* **EXERCISE OBJECTIVE**
Locate every line in the records below that contains the word "overlaps", and copy each one.

Dataset excerpts

- - -

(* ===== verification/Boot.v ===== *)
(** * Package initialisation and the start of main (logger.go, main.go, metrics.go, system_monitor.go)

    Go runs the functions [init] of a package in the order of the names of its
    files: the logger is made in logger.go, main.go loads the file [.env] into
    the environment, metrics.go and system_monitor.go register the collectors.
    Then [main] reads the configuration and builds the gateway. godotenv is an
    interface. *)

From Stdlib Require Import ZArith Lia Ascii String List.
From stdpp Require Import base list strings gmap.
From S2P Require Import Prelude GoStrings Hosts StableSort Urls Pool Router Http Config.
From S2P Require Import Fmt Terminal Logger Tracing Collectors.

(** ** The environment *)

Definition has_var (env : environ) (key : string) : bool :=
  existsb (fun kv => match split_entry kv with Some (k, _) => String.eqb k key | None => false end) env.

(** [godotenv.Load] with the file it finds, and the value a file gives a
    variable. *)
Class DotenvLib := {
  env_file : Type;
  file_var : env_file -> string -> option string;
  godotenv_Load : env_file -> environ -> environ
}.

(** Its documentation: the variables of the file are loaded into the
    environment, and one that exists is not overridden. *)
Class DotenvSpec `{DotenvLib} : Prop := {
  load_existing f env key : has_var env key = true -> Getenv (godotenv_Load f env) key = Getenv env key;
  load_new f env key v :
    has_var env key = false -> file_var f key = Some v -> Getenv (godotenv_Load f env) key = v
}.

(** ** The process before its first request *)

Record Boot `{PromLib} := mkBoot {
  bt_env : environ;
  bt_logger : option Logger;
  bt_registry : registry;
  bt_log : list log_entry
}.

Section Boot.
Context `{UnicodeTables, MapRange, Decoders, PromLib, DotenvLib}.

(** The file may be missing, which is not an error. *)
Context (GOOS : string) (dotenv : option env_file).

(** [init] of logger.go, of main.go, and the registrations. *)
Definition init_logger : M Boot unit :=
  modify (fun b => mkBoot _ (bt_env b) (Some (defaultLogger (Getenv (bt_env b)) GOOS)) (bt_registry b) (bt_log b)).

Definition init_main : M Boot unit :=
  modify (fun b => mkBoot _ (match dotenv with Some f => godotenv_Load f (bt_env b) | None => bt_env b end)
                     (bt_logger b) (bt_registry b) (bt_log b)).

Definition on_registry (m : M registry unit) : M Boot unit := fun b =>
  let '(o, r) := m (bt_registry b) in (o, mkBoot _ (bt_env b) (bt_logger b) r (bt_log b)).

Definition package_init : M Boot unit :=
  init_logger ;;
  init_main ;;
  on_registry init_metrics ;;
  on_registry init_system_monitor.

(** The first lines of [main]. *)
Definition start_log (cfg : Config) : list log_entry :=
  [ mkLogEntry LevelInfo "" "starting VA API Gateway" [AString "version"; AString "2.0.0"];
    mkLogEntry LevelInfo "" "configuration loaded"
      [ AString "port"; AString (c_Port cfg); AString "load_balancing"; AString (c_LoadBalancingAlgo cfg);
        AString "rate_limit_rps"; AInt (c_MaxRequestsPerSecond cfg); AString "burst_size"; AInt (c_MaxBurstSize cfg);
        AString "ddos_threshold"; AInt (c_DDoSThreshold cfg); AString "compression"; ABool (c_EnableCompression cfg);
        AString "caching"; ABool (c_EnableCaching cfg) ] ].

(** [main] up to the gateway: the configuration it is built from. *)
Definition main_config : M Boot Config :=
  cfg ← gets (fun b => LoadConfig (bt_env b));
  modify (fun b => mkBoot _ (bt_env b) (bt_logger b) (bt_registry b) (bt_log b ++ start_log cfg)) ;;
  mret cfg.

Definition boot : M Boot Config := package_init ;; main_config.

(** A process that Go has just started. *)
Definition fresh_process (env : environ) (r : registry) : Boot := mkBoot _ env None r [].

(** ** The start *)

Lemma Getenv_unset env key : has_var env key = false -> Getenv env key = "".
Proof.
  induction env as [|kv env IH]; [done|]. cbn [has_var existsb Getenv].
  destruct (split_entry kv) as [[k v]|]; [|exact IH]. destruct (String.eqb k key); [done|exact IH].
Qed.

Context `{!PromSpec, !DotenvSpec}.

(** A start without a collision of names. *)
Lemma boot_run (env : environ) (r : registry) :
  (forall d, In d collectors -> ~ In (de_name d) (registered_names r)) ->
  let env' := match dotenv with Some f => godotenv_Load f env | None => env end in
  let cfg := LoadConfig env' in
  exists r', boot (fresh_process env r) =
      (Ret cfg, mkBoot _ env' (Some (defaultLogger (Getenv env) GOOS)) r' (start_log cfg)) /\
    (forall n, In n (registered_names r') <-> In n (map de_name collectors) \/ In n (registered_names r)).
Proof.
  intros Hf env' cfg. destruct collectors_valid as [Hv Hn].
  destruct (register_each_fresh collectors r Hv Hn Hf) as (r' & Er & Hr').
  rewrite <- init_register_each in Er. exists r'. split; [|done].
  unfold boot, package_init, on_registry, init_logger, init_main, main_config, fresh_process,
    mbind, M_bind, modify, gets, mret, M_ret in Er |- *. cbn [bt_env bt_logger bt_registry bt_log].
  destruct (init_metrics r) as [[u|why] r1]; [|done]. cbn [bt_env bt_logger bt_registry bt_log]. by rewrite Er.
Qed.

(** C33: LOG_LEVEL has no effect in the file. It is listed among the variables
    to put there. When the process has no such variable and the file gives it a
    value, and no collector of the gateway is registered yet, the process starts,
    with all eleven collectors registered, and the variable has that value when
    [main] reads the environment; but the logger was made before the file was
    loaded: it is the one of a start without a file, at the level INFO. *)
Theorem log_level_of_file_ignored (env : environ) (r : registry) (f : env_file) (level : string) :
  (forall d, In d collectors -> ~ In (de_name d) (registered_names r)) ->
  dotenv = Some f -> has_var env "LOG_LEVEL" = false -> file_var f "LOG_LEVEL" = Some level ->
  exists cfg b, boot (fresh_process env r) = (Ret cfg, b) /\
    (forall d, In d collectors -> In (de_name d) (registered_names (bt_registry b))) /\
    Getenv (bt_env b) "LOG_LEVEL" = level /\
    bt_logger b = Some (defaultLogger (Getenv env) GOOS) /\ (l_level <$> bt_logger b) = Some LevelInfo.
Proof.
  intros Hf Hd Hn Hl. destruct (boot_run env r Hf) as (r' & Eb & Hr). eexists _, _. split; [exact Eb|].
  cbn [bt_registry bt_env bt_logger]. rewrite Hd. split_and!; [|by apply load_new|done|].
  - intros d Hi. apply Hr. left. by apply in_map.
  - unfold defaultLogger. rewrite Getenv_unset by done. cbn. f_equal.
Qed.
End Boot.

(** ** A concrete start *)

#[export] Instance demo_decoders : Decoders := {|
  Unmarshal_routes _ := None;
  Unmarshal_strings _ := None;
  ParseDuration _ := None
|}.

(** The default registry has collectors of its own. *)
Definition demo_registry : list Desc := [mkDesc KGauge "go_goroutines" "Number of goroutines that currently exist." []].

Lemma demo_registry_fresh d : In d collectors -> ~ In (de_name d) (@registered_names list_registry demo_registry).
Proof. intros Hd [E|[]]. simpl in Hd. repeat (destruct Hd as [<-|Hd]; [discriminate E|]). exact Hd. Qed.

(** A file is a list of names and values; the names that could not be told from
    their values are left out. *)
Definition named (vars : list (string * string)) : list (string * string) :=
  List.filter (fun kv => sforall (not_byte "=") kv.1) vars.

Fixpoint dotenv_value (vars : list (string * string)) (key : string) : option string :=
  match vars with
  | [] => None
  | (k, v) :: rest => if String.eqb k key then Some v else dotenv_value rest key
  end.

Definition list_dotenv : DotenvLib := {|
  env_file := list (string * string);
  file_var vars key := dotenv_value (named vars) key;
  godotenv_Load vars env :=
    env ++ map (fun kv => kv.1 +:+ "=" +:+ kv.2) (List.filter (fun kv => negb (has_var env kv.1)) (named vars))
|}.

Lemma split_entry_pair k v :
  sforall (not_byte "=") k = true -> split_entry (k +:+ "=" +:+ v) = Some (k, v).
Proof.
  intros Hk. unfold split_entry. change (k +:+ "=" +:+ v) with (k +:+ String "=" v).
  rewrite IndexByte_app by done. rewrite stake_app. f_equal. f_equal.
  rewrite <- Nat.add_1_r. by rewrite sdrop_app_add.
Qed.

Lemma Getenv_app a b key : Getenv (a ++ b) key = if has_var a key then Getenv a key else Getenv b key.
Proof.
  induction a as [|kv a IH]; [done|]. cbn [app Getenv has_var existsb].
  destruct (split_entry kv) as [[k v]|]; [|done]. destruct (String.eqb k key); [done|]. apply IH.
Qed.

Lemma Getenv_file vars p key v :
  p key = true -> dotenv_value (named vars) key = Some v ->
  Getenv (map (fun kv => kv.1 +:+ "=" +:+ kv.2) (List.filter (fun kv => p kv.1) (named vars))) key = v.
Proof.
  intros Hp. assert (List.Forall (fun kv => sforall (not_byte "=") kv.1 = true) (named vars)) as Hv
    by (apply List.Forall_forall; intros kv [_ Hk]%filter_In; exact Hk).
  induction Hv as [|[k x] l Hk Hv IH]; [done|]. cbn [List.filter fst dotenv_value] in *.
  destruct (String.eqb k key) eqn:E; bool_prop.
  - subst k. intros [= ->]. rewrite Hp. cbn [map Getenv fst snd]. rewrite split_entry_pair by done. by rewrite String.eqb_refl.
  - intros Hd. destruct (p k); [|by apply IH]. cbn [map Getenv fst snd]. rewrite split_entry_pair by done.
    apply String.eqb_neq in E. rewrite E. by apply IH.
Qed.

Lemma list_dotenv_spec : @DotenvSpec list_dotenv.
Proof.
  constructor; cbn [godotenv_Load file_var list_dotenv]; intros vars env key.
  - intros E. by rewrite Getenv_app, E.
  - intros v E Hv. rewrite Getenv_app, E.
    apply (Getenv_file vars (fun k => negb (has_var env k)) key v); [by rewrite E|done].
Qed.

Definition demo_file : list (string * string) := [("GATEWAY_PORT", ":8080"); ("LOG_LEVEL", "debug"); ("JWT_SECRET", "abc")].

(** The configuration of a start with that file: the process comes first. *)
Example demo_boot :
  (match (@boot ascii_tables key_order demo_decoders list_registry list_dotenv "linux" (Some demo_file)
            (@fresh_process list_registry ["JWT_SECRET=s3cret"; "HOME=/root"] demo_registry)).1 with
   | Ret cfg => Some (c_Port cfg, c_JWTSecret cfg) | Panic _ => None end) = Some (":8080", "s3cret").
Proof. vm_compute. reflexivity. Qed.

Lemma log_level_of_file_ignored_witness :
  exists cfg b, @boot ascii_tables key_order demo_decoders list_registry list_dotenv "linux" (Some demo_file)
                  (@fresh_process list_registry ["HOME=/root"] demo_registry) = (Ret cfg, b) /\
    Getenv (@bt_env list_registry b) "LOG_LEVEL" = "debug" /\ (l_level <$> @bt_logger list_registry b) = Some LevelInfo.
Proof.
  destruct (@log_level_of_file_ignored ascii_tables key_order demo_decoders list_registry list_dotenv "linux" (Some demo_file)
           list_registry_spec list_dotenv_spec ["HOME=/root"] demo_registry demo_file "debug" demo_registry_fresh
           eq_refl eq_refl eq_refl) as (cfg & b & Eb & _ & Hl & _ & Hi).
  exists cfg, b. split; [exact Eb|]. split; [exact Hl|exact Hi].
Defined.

- - -

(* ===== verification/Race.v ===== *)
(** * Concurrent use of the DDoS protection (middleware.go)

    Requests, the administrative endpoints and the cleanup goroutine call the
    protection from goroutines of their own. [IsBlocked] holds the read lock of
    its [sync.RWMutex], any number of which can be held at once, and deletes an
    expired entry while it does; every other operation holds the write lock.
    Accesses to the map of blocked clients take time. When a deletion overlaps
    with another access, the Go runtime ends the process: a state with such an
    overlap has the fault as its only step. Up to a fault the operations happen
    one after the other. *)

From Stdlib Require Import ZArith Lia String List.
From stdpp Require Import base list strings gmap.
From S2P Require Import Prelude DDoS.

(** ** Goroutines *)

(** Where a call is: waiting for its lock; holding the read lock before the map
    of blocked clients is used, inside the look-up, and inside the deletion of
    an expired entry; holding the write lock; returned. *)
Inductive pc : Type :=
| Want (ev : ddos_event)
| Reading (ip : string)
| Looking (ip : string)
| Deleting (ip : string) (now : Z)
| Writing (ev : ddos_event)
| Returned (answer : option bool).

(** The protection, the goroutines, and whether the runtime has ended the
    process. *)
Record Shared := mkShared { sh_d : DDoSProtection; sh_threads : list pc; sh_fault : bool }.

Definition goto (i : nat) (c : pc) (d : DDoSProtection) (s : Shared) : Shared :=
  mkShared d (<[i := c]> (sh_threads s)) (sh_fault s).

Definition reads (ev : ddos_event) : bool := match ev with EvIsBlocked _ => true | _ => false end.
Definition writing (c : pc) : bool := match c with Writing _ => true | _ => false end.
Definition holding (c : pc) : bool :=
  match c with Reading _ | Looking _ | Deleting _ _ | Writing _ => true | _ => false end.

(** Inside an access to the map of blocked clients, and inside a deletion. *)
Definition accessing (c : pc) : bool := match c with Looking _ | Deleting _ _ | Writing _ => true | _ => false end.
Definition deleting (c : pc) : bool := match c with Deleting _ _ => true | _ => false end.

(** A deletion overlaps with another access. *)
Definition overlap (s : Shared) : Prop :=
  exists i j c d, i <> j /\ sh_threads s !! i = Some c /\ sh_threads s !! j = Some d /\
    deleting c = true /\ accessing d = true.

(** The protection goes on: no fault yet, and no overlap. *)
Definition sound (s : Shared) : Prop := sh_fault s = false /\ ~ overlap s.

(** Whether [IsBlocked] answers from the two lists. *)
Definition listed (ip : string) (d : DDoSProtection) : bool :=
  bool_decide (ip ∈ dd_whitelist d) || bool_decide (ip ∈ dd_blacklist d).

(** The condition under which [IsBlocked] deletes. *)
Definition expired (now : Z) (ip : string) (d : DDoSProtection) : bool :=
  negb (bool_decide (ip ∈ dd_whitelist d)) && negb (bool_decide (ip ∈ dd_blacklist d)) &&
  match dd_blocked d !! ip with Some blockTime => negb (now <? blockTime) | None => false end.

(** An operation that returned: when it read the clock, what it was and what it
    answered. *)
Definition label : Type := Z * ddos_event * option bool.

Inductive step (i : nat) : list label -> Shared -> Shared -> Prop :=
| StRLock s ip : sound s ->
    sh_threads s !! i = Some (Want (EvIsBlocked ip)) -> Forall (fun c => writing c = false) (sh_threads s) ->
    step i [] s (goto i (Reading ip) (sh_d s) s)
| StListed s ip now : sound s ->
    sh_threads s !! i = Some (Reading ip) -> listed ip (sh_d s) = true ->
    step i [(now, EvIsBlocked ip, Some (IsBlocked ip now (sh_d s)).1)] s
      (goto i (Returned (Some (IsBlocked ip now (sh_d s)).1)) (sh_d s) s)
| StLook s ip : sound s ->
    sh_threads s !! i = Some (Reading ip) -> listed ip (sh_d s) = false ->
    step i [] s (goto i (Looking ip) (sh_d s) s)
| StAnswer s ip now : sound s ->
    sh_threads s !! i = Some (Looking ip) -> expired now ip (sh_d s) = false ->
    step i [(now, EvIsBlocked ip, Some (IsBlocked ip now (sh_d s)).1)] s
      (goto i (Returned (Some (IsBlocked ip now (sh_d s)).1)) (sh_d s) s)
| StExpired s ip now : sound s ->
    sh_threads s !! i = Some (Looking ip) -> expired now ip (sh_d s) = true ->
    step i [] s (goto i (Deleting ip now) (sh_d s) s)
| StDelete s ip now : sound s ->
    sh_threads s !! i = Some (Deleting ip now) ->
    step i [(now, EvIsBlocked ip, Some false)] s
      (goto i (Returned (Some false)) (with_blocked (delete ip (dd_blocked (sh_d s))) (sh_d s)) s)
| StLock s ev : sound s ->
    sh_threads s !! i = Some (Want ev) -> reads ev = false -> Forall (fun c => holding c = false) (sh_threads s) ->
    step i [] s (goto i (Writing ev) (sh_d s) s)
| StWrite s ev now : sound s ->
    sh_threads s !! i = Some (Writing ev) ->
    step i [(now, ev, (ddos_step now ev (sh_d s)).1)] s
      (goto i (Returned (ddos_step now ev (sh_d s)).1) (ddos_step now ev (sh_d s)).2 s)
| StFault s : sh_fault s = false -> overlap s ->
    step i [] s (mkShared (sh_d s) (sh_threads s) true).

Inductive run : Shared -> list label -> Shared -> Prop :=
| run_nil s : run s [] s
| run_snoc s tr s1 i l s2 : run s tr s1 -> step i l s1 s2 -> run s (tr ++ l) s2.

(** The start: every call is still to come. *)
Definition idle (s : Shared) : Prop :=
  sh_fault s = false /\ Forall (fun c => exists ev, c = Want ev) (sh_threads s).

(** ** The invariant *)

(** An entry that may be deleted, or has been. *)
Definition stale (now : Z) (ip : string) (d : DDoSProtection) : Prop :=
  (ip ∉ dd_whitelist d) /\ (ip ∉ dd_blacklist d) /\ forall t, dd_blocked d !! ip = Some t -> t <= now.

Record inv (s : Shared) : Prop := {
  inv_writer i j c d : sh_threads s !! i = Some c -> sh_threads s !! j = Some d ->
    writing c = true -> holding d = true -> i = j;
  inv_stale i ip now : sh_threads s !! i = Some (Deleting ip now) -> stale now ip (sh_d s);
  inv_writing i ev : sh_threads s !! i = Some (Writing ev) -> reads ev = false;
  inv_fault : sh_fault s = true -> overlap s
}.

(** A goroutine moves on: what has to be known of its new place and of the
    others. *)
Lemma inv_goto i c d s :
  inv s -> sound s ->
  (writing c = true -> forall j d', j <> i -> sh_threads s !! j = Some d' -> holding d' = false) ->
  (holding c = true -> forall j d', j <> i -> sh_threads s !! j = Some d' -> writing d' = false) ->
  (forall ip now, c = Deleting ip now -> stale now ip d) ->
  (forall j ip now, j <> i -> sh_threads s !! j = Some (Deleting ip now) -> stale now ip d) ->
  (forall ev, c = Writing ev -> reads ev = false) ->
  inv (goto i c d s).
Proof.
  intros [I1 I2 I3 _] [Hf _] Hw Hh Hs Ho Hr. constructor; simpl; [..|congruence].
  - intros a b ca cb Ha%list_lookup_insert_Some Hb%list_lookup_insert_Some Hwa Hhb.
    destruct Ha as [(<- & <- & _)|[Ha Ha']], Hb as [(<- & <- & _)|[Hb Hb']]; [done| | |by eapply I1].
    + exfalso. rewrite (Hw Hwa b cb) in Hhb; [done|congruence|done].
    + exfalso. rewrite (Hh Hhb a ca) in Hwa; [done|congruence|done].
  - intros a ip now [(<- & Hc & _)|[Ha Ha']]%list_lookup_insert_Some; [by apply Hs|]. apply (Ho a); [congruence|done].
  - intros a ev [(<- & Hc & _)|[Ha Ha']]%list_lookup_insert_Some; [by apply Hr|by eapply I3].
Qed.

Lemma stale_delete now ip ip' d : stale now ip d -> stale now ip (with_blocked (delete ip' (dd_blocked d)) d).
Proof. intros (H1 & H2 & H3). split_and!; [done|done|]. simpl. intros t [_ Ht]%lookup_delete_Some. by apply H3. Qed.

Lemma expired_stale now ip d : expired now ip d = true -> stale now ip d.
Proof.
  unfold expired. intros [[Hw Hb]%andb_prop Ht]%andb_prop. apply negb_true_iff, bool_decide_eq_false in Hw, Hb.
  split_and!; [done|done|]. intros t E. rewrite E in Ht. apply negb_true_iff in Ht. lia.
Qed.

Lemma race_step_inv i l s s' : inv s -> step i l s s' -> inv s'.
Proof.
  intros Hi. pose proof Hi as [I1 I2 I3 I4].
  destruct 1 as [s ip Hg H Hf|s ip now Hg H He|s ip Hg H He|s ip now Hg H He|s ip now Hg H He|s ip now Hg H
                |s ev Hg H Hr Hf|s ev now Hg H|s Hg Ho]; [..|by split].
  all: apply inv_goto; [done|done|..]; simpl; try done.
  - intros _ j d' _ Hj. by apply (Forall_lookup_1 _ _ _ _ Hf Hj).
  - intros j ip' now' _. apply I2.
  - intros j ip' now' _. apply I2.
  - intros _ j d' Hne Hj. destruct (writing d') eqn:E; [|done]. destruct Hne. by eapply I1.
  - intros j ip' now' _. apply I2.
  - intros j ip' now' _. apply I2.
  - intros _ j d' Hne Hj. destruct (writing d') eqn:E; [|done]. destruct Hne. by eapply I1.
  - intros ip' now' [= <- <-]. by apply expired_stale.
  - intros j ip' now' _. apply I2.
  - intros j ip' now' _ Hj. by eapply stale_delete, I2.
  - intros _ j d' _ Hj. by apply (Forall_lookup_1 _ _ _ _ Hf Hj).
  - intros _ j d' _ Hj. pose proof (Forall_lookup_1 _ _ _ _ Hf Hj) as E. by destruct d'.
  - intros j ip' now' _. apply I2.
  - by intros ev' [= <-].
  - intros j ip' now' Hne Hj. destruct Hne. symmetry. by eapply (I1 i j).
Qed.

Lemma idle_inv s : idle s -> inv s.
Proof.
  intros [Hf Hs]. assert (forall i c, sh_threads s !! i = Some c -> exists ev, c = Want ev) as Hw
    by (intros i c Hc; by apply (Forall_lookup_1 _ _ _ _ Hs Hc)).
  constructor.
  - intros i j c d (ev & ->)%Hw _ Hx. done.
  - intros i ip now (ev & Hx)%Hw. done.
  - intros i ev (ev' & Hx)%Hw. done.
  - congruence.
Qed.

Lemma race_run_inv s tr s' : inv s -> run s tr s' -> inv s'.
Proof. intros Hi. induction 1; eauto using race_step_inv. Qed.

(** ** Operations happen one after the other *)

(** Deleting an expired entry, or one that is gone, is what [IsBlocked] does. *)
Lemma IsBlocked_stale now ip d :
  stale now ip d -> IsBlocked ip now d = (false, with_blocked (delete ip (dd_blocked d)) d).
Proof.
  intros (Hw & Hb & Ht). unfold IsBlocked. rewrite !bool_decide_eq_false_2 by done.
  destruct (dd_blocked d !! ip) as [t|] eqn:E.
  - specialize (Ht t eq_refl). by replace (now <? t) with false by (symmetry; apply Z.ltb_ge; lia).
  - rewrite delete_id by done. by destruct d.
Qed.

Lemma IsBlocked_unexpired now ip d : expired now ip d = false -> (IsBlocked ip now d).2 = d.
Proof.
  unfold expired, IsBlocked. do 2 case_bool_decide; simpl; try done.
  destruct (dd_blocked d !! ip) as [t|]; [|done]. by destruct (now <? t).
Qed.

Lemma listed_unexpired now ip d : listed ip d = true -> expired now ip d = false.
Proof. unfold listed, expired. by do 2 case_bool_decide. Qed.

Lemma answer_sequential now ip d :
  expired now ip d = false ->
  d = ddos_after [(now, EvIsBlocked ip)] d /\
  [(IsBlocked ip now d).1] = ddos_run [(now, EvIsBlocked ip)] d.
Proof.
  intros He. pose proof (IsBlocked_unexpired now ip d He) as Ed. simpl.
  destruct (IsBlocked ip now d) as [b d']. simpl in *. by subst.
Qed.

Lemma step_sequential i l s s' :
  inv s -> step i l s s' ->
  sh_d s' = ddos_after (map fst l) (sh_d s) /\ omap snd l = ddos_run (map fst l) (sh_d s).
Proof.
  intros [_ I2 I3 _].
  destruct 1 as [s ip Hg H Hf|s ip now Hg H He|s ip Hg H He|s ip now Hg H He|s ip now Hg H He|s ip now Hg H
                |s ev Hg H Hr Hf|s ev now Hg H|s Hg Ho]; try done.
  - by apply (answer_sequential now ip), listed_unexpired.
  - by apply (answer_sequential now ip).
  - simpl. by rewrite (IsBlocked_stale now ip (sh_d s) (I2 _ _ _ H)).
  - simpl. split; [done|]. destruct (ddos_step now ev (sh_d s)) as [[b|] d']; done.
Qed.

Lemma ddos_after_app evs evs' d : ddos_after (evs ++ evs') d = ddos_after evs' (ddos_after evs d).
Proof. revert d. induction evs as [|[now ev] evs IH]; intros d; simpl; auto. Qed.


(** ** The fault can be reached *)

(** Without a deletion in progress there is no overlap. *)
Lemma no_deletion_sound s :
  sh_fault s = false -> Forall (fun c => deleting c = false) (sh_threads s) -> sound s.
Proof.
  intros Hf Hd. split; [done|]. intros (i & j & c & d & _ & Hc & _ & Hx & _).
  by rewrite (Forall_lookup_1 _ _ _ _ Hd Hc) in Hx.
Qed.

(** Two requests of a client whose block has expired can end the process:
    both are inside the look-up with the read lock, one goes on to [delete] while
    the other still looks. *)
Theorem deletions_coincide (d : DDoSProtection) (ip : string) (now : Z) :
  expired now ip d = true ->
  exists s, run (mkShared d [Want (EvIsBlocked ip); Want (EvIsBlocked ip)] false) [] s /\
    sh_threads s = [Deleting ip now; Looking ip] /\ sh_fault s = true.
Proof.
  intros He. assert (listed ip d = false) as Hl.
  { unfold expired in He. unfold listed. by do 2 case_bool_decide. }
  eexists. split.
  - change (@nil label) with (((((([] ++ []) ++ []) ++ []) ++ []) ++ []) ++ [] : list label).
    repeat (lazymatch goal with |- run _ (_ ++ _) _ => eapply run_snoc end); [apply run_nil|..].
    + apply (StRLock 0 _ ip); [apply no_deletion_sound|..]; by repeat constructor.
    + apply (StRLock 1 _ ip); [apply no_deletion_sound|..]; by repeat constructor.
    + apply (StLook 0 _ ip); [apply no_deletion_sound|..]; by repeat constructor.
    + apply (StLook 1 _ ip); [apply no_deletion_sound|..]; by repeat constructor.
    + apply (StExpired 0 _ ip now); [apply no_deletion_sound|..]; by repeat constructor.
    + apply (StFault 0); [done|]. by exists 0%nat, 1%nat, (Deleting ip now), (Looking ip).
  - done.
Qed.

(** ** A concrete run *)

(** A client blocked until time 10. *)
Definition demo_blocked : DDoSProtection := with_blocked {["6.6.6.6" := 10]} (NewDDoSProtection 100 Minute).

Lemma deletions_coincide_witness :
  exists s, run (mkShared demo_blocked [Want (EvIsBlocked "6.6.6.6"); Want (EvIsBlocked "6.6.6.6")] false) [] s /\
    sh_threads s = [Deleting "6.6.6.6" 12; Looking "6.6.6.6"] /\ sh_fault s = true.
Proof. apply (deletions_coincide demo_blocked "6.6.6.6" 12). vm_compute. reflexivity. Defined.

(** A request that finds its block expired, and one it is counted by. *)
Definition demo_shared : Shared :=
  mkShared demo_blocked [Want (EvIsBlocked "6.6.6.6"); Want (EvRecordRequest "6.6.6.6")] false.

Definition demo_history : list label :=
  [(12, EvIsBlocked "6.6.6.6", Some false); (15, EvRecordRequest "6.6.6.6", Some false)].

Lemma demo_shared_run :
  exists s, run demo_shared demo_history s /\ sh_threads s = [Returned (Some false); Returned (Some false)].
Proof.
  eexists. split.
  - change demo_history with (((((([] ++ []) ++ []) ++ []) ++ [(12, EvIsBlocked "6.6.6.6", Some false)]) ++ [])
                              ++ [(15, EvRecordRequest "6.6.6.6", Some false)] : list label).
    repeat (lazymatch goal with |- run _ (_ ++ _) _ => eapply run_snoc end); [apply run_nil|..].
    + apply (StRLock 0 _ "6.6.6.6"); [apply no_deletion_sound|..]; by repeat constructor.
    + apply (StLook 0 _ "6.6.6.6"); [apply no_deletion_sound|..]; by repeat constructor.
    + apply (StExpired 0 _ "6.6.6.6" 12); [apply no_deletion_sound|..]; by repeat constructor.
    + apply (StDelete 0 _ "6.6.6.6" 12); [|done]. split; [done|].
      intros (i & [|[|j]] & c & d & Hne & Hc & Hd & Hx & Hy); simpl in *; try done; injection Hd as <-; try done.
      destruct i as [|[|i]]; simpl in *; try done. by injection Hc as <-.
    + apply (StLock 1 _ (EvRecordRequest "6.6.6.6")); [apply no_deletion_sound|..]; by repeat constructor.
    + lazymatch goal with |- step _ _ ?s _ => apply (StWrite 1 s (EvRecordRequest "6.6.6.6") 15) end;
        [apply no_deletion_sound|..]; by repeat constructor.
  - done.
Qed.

- - -

* **SOLUTION FOR THIS TASK**
    Accesses to the map of blocked clients take time. When a deletion overlaps
(** A deletion overlaps with another access. *)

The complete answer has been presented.